[Materials provided — start]

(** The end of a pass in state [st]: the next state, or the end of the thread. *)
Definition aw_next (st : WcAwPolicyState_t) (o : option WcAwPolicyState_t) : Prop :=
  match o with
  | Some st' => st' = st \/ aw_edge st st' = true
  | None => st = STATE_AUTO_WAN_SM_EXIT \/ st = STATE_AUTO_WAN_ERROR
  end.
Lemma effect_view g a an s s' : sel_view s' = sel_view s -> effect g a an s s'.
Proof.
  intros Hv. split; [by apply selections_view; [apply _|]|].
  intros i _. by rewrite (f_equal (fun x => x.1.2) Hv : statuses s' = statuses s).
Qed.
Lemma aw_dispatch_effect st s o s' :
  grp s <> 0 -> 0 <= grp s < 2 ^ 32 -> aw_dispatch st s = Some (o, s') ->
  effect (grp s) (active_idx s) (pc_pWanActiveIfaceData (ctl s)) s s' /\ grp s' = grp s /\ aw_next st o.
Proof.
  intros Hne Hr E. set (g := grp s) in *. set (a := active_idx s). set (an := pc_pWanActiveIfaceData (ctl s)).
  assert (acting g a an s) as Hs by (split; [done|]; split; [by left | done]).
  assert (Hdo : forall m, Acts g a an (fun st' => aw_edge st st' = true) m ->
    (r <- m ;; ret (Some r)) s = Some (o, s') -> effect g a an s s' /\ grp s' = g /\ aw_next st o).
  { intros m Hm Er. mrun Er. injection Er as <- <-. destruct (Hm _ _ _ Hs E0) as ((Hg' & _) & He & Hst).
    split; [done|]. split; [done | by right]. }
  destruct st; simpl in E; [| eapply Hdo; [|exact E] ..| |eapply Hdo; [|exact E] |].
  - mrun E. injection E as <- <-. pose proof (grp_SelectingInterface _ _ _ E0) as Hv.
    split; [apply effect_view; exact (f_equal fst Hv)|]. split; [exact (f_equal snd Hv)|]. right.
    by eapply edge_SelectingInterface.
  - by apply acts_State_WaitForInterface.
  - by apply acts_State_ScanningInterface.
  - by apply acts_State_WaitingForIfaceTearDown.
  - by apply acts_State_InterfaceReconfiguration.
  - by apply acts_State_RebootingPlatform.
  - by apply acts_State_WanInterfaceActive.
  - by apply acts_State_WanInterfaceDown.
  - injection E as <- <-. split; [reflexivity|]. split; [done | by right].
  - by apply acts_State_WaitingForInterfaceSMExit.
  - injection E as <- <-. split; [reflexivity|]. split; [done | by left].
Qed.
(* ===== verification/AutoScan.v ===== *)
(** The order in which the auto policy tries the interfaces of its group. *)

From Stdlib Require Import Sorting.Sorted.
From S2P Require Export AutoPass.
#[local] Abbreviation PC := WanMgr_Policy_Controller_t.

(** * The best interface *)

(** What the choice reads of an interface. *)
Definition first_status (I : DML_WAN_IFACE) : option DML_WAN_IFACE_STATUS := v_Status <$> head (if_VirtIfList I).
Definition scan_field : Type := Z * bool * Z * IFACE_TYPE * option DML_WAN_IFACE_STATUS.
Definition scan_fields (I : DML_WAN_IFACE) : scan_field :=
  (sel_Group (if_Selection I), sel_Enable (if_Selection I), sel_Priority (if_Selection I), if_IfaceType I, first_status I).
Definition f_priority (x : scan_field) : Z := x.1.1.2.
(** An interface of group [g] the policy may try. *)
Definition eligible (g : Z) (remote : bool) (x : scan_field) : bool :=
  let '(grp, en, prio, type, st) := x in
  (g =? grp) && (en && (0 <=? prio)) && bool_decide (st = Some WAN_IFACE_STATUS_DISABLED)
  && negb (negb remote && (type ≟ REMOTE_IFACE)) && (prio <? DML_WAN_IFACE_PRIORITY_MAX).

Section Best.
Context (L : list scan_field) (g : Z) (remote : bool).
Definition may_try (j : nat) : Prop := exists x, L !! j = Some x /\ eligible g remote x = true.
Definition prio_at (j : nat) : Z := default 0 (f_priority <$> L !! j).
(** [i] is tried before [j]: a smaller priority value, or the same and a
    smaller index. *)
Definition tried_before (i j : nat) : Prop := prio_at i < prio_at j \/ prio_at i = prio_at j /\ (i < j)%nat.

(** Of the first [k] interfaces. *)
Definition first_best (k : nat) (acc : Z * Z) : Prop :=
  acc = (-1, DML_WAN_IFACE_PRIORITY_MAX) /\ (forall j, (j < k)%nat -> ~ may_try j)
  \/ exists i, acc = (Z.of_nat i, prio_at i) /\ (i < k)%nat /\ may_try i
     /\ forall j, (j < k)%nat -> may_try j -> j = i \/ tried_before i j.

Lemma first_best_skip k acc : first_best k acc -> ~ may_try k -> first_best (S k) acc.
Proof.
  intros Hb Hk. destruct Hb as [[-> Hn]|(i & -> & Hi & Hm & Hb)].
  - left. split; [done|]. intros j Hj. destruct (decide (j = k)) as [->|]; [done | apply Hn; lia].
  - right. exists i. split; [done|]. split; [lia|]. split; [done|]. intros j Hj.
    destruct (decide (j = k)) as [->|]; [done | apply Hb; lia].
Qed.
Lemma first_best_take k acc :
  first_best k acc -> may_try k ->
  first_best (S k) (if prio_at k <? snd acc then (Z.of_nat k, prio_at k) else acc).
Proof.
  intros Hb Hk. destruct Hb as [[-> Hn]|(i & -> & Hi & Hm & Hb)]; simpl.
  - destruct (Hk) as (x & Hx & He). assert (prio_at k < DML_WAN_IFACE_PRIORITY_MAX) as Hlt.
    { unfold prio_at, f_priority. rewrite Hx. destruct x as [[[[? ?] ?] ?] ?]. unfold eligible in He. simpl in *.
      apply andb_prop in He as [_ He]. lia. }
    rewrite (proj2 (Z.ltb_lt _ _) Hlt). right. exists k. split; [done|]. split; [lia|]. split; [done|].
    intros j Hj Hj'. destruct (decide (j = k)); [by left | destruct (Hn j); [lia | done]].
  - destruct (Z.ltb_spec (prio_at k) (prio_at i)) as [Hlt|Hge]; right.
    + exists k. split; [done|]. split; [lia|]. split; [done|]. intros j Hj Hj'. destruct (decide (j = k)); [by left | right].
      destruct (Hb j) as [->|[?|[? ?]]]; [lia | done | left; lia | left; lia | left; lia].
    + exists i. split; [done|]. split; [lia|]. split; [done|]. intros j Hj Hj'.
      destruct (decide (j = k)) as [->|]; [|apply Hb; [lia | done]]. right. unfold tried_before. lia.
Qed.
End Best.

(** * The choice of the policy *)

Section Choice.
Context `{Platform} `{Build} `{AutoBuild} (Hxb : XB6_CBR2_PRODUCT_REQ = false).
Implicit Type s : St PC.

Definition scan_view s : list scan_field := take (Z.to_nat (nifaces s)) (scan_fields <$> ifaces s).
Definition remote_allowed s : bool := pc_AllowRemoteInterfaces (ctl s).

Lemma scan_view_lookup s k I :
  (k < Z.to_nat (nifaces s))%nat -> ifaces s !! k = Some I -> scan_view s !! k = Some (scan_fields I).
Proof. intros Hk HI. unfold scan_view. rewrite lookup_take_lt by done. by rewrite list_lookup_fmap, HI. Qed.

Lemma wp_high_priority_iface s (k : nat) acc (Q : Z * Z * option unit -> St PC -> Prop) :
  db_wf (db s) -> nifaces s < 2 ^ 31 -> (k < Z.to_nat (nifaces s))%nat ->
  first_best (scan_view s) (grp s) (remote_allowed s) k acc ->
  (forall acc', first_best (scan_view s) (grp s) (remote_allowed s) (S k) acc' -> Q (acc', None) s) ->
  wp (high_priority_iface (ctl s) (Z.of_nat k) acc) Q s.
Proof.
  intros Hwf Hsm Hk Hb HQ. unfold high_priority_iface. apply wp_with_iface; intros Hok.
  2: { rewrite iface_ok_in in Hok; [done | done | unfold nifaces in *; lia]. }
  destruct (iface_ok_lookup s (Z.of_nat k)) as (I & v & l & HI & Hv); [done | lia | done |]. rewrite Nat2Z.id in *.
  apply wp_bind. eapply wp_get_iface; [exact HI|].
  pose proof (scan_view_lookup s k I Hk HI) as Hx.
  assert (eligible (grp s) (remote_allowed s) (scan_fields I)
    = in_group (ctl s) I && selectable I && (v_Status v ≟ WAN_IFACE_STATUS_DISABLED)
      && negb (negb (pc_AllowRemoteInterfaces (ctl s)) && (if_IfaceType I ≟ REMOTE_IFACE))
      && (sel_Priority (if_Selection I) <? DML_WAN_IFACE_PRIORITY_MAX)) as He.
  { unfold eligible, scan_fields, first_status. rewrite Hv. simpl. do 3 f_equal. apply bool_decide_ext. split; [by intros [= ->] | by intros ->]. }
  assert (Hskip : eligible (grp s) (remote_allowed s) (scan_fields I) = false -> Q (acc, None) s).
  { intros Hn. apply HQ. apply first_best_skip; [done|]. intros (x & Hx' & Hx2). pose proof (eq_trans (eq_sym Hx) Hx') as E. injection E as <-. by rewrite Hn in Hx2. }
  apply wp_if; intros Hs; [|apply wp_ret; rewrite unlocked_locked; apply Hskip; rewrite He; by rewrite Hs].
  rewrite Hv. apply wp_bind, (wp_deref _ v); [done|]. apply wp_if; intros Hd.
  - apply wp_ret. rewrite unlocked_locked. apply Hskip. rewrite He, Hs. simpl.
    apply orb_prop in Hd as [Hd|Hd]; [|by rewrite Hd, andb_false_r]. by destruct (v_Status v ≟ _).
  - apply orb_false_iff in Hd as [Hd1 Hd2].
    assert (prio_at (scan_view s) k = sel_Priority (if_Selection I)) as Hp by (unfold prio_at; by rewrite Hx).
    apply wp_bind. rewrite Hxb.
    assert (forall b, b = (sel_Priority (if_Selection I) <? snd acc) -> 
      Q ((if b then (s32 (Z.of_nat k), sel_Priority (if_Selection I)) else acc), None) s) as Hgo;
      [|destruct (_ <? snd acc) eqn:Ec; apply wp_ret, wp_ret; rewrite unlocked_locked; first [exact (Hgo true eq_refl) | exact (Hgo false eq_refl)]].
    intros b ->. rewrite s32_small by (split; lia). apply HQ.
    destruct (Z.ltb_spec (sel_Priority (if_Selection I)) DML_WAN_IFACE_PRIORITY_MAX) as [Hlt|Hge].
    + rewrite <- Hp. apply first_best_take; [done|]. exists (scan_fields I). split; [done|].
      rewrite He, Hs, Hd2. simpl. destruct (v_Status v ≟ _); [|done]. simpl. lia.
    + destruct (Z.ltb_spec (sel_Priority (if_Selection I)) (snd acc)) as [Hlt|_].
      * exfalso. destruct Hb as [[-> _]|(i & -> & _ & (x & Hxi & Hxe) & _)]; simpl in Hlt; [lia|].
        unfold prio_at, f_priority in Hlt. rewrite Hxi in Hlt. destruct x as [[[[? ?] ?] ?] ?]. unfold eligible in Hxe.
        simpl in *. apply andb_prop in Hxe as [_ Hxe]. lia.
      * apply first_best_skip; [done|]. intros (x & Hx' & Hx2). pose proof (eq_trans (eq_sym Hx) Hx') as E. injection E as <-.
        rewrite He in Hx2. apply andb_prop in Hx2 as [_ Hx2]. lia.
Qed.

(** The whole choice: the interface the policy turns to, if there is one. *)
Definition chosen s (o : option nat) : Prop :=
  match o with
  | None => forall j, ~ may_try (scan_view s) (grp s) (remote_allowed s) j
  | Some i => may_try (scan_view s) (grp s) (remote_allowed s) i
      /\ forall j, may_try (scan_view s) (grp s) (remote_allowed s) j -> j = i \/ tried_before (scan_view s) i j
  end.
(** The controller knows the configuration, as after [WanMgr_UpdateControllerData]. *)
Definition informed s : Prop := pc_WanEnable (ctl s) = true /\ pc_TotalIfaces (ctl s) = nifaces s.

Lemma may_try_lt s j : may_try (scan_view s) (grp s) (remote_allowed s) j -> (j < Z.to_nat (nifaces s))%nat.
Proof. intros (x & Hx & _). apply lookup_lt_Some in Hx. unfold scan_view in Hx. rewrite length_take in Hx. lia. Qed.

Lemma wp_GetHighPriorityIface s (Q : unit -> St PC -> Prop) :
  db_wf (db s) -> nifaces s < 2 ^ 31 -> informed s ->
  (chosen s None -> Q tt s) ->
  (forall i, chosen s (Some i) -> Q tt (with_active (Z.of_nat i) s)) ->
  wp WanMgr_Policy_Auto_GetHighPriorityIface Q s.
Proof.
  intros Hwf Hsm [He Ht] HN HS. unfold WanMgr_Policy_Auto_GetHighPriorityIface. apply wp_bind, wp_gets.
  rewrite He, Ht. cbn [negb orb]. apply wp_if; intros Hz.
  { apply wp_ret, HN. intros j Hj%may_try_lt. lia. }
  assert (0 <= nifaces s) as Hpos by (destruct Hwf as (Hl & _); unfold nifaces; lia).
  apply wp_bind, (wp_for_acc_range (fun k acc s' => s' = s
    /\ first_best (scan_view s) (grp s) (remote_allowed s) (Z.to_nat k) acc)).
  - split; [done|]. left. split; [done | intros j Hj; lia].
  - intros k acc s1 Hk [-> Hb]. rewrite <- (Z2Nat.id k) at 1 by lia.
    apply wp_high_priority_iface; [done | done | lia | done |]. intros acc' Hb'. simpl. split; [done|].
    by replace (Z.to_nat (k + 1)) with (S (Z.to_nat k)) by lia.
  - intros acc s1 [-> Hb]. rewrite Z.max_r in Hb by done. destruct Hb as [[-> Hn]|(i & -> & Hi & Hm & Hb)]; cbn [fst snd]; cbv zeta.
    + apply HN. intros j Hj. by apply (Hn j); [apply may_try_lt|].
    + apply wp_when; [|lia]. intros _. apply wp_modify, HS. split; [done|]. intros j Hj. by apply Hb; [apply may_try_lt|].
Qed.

[Materials provided — finish]

Copy out the lines above word for word, stopping after the line containing "- by apply acts_State_WaitingForIfaceTearDown.".

Exercise answer:
(** The end of a pass in state [st]: the next state, or the end of the thread. *)
Definition aw_next (st : WcAwPolicyState_t) (o : option WcAwPolicyState_t) : Prop :=
  match o with
  | Some st' => st' = st \/ aw_edge st st' = true
  | None => st = STATE_AUTO_WAN_SM_EXIT \/ st = STATE_AUTO_WAN_ERROR
  end.
Lemma effect_view g a an s s' : sel_view s' = sel_view s -> effect g a an s s'.
Proof.
  intros Hv. split; [by apply selections_view; [apply _|]|].
  intros i _. by rewrite (f_equal (fun x => x.1.2) Hv : statuses s' = statuses s).
Qed.
Lemma aw_dispatch_effect st s o s' :
  grp s <> 0 -> 0 <= grp s < 2 ^ 32 -> aw_dispatch st s = Some (o, s') ->
  effect (grp s) (active_idx s) (pc_pWanActiveIfaceData (ctl s)) s s' /\ grp s' = grp s /\ aw_next st o.
Proof.
  intros Hne Hr E. set (g := grp s) in *. set (a := active_idx s). set (an := pc_pWanActiveIfaceData (ctl s)).
  assert (acting g a an s) as Hs by (split; [done|]; split; [by left | done]).
  assert (Hdo : forall m, Acts g a an (fun st' => aw_edge st st' = true) m ->
    (r <- m ;; ret (Some r)) s = Some (o, s') -> effect g a an s s' /\ grp s' = g /\ aw_next st o).
  { intros m Hm Er. mrun Er. injection Er as <- <-. destruct (Hm _ _ _ Hs E0) as ((Hg' & _) & He & Hst).
    split; [done|]. split; [done | by right]. }
  destruct st; simpl in E; [| eapply Hdo; [|exact E] ..| |eapply Hdo; [|exact E] |].
  - mrun E. injection E as <- <-. pose proof (grp_SelectingInterface _ _ _ E0) as Hv.
    split; [apply effect_view; exact (f_equal fst Hv)|]. split; [exact (f_equal snd Hv)|]. right.
    by eapply edge_SelectingInterface.
  - by apply acts_State_WaitForInterface.
  - by apply acts_State_ScanningInterface.
  - by apply acts_State_WaitingForIfaceTearDown.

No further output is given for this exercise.